#### [Assignment]
Write out exactly the lines from the line that contains "intros Hco. destruct" through the final line of the listing below, and no others.

#### [Input]
(** ** The three kinds of replacement *)

(** The request is handled, no orders are added and the session does not move. *)
Definition replace_result m e e' : Prop := replace_handled m e e' /\ (size (e_states e') <= size (e_states e))%nat /\ same_clock e e'.

Lemma replace_reject_result m reason e : coherent e -> replace_result m e (replace_reject m reason e).
Proof.
  intros Hco. destruct (replace_reject_told m reason e) as (r & Ht & Hr & Hx). split; [|split].
  - apply (replace_refused m e _ r); [by eapply coherent_told|apply Ht|apply Ht|apply Ht|done].
  - by rewrite (to_states _ _ _ Ht).
  - destruct (to_session _ _ _ Ht) as (? & ? & ? & ? & ? & ? & ?). by split_and!.
Qed.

#### [Exercise response]
  intros Hco. destruct (replace_reject_told m reason e) as (r & Ht & Hr & Hx). split; [|split].
  - apply (replace_refused m e _ r); [by eapply coherent_told|apply Ht|apply Ht|apply Ht|done].
  - by rewrite (to_states _ _ _ Ht).
  - destruct (to_session _ _ _ Ht) as (? & ? & ? & ? & ? & ? & ?). by split_and!.
Qed.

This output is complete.